Definition progress_line (elapsed duration : Duration) (total success failed latency : Z) (c : option MetricsCollector) : string :=
  "[" +:+ dur_string (round_second elapsed) +:+ "] ops=" +:+ itoa total +:+ " (success=" +:+ itoa success +:+
  ", failed=" +:+ itoa failed +:+ ") throughput=" +:+ fmt0 (f64_div (f64_of_Z total) (Duration_Seconds elapsed)) +:+
  " ops/s avg_latency=" +:+ fmt2 (progress_latency success latency) +:+ "ms" +:+ progress_collector c +:+
  " remaining=" +:+ dur_string (round_second (wrap64 (duration - elapsed))).

Definition reportProgress (elapsed duration : Duration) (s1 s2 s3 s4 : BenchmarkStats) (c : option MetricsCollector) : string :=
  progress_line elapsed duration (bs_totalOps s1) (bs_successOps s2) (bs_failedOps s3) (bs_totalLatencyNs s4) c.
End Progress.

(** Rounding is to the nearest second. *)
Theorem round_second_nearest (d : Duration) :
  Z.abs d <= 2 ^ 62 → Z.rem (round_second d) Second = 0 ∧ 2 * Z.abs (round_second d - d) <= Second.
Proof.
  intros Hd. unfold round_second.
  pose proof (Z.quot_rem' d Second) as Hq. pose proof (Z.rem_bound_abs d Second ltac:(done)) as Hb.
  change (Z.abs Second) with 1000000000 in Hb. change Second with 1000000000 in *.
  assert (∀ k, Z.rem (1000000000 * k) 1000000000 = 0) as Hk by (intros k; rewrite Z.mul_comm; by apply Z.rem_mul).
  destruct (Z.ltb_spec d 0).
  - pose proof (Z.rem_nonpos d 1000000000 ltac:(done) ltac:(lia)).
    destruct (Z.ltb_spec (- Z.rem d 1000000000 + - Z.rem d 1000000000) 1000000000).
    { split; [|lia]. replace (d - Z.rem d 1000000000) with (1000000000 * (d ÷ 1000000000)) by lia. apply Hk. }
    rewrite wrap64_id by (unfold in_int64; lia). destruct (Z.ltb_spec (d - 1000000000 - Z.rem d 1000000000) d); [|lia].
    split; [|lia]. replace (d - 1000000000 - Z.rem d 1000000000) with (1000000000 * (d ÷ 1000000000 - 1)) by lia. apply Hk.
  - pose proof (Z.rem_bound_pos d 1000000000 ltac:(lia) ltac:(done)).
    destruct (Z.ltb_spec (Z.rem d 1000000000 + Z.rem d 1000000000) 1000000000).
    { split; [|lia]. replace (d - Z.rem d 1000000000) with (1000000000 * (d ÷ 1000000000)) by lia. apply Hk. }
    rewrite wrap64_id by (unfold in_int64; lia). rewrite Z.gtb_ltb.
    destruct (Z.ltb_spec d (d + 1000000000 - Z.rem d 1000000000)); [|lia].
    split; [|lia]. replace (d + 1000000000 - Z.rem d 1000000000) with (1000000000 * (d ÷ 1000000000 + 1)) by lia. apply Hk.
Qed.
(** The answer of a call: the row of a read, or the error if there was one. *)
Abbreviation answer := (row + option error)%type.

Definition failed (a : answer) : bool := match a with inr (Some _) => true | _ => false end.

(** What a call does to the rows of the table and answers. *)
Definition spec_call (c : tb_call) (m : table) : answer * table :=
  match c with
  | CallRead key fields => (inl (select_fields fields (old_row m key)), m)
  | CallInsert key values => (inr None, <[key := values]> m)
  | CallUpdate key values => (inr None, <[key := values ∪ old_row m key]> m)
  | CallDelete key => (inr None, delete key m)
  end.

Fixpoint spec_calls (cs : list tb_call) (m : table) : list answer * table :=
  match cs with
  | [] => ([], m)
  | c :: cs => let '(a, m1) := spec_call c m in let '(l, m2) := spec_calls cs m1 in (a :: l, m2)
  end.

Section Refinement.
Context {D : Type} `{!YcsbDB D} `{!TableDB D}.

Definition run_call (T : string) (c : tb_call) : PM D answer :=
  match c with
  | CallRead key fields =>
      r <~ db_Read T key fields ;; pret (match r with inl v => inl v | inr err => inr (Some err) end)
  | CallInsert key values => r <~ db_Insert T key values ;; pret (inr r)
  | CallUpdate key values => r <~ db_Update T key values ;; pret (inr r)
  | CallDelete key => r <~ db_Delete T key ;; pret (inr r)
  end.

Fixpoint run_calls (T : string) (cs : list tb_call) : PM D (list answer) :=
  match cs with
  | [] => pret []
  | c :: cs => a <~ run_call T c ;; l <~ run_calls T cs ;; pret (a :: l)
  end.

(** *** Sequences from single calls *)

Section Calls.
(** What every database state satisfies; the database is up, it holds these rows;
    the arguments of the calls a binding takes, and the calls it carries out on
    given rows. *)
Context (inv up : D → Prop) (rel : D → table → Prop) (fits : tb_call → Prop) (ok : tb_call → table → Prop).

(** A call returns; one that is carried out answers and leaves rows as a map does
    unless it reports an error, and reports none when the database is up. *)
Definition call_refined (T : string) : Prop := ∀ c d,
  inv d → fits c →
  returns (run_call T c d) (λ a d', inv d' ∧
    ∀ m, rel d m → ok c m →
      (up d → up d' ∧ failed a = false) ∧
      (failed a = false → a = (spec_call c m).1 ∧ rel d' (spec_call c m).2)).

Fixpoint calls_ok (cs : list tb_call) (m : table) : Prop :=
  match cs with
  | [] => True
  | c :: cs => ok c m ∧ calls_ok cs (spec_call c m).2
  end.

Lemma calls_refined T : call_refined T → ∀ cs d,
  inv d → Forall fits cs →
  returns (run_calls T cs d) (λ l d', inv d' ∧
    ∀ m, rel d m → calls_ok cs m →
      (Forall (λ a, failed a = false) l → l = (spec_calls cs m).1 ∧ rel d' (spec_calls cs m).2) ∧
      (up d → Forall (λ a, failed a = false) l)).
Proof.
  intros Hcall. induction cs as [|c cs IH]; intros d Hi Hc; [done|].
  inversion_clear Hc as [|? ? Hc1 Hcs]. cbn [run_calls]. apply returns_bind.
  eapply returns_weaken; [by apply (Hcall c d)|]. intros a d1 [Hi1 H1]. apply returns_bind.
  eapply returns_weaken; [by apply (IH d1)|]. intros l d2 [Hi2 H2]. simpl. split; [done|]. intros m Hr [Hp Hps].
  destruct (H1 m Hr Hp) as [Hup Hok]. destruct (spec_call c m) as [a0 m1] eqn:Es. cbn [fst snd] in *.
  destruct (spec_calls cs m1) as [l0 m2] eqn:Ess. cbn [fst snd]. split.
  - intros [Ha Hl]%Forall_cons. destruct (Hok Ha) as [-> Hr1]. destruct (H2 m1 Hr1 Hps) as [H3 _].
    rewrite Ess in H3. by destruct (H3 Hl) as [-> ?].
  - intros Hu. destruct (Hup Hu) as [Hu1 Ha]. constructor; [done|]. destruct (Hok Ha) as [_ Hr1].
    by apply (H2 m1 Hr1 Hps).
Qed.
End Calls.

■ ■ ■ ■ ■ ■ ■

- Your assignment
Go to the line with "destruct (H1 m" and set down that line and every line after it, through the end of the material above, word for word.

- The answer
  destruct (H1 m Hr Hp) as [Hup Hok]. destruct (spec_call c m) as [a0 m1] eqn:Es. cbn [fst snd] in *.
  destruct (spec_calls cs m1) as [l0 m2] eqn:Ess. cbn [fst snd]. split.
  - intros [Ha Hl]%Forall_cons. destruct (Hok Ha) as [-> Hr1]. destruct (H2 m1 Hr1 Hps) as [H3 _].
    rewrite Ess in H3. by destruct (H3 Hl) as [-> ?].
  - intros Hu. destruct (Hup Hu) as [Hu1 Ha]. constructor; [done|]. destruct (Hok Ha) as [_ Hr1].
    by apply (H2 m1 Hr1 Hps).
Qed.
End Calls.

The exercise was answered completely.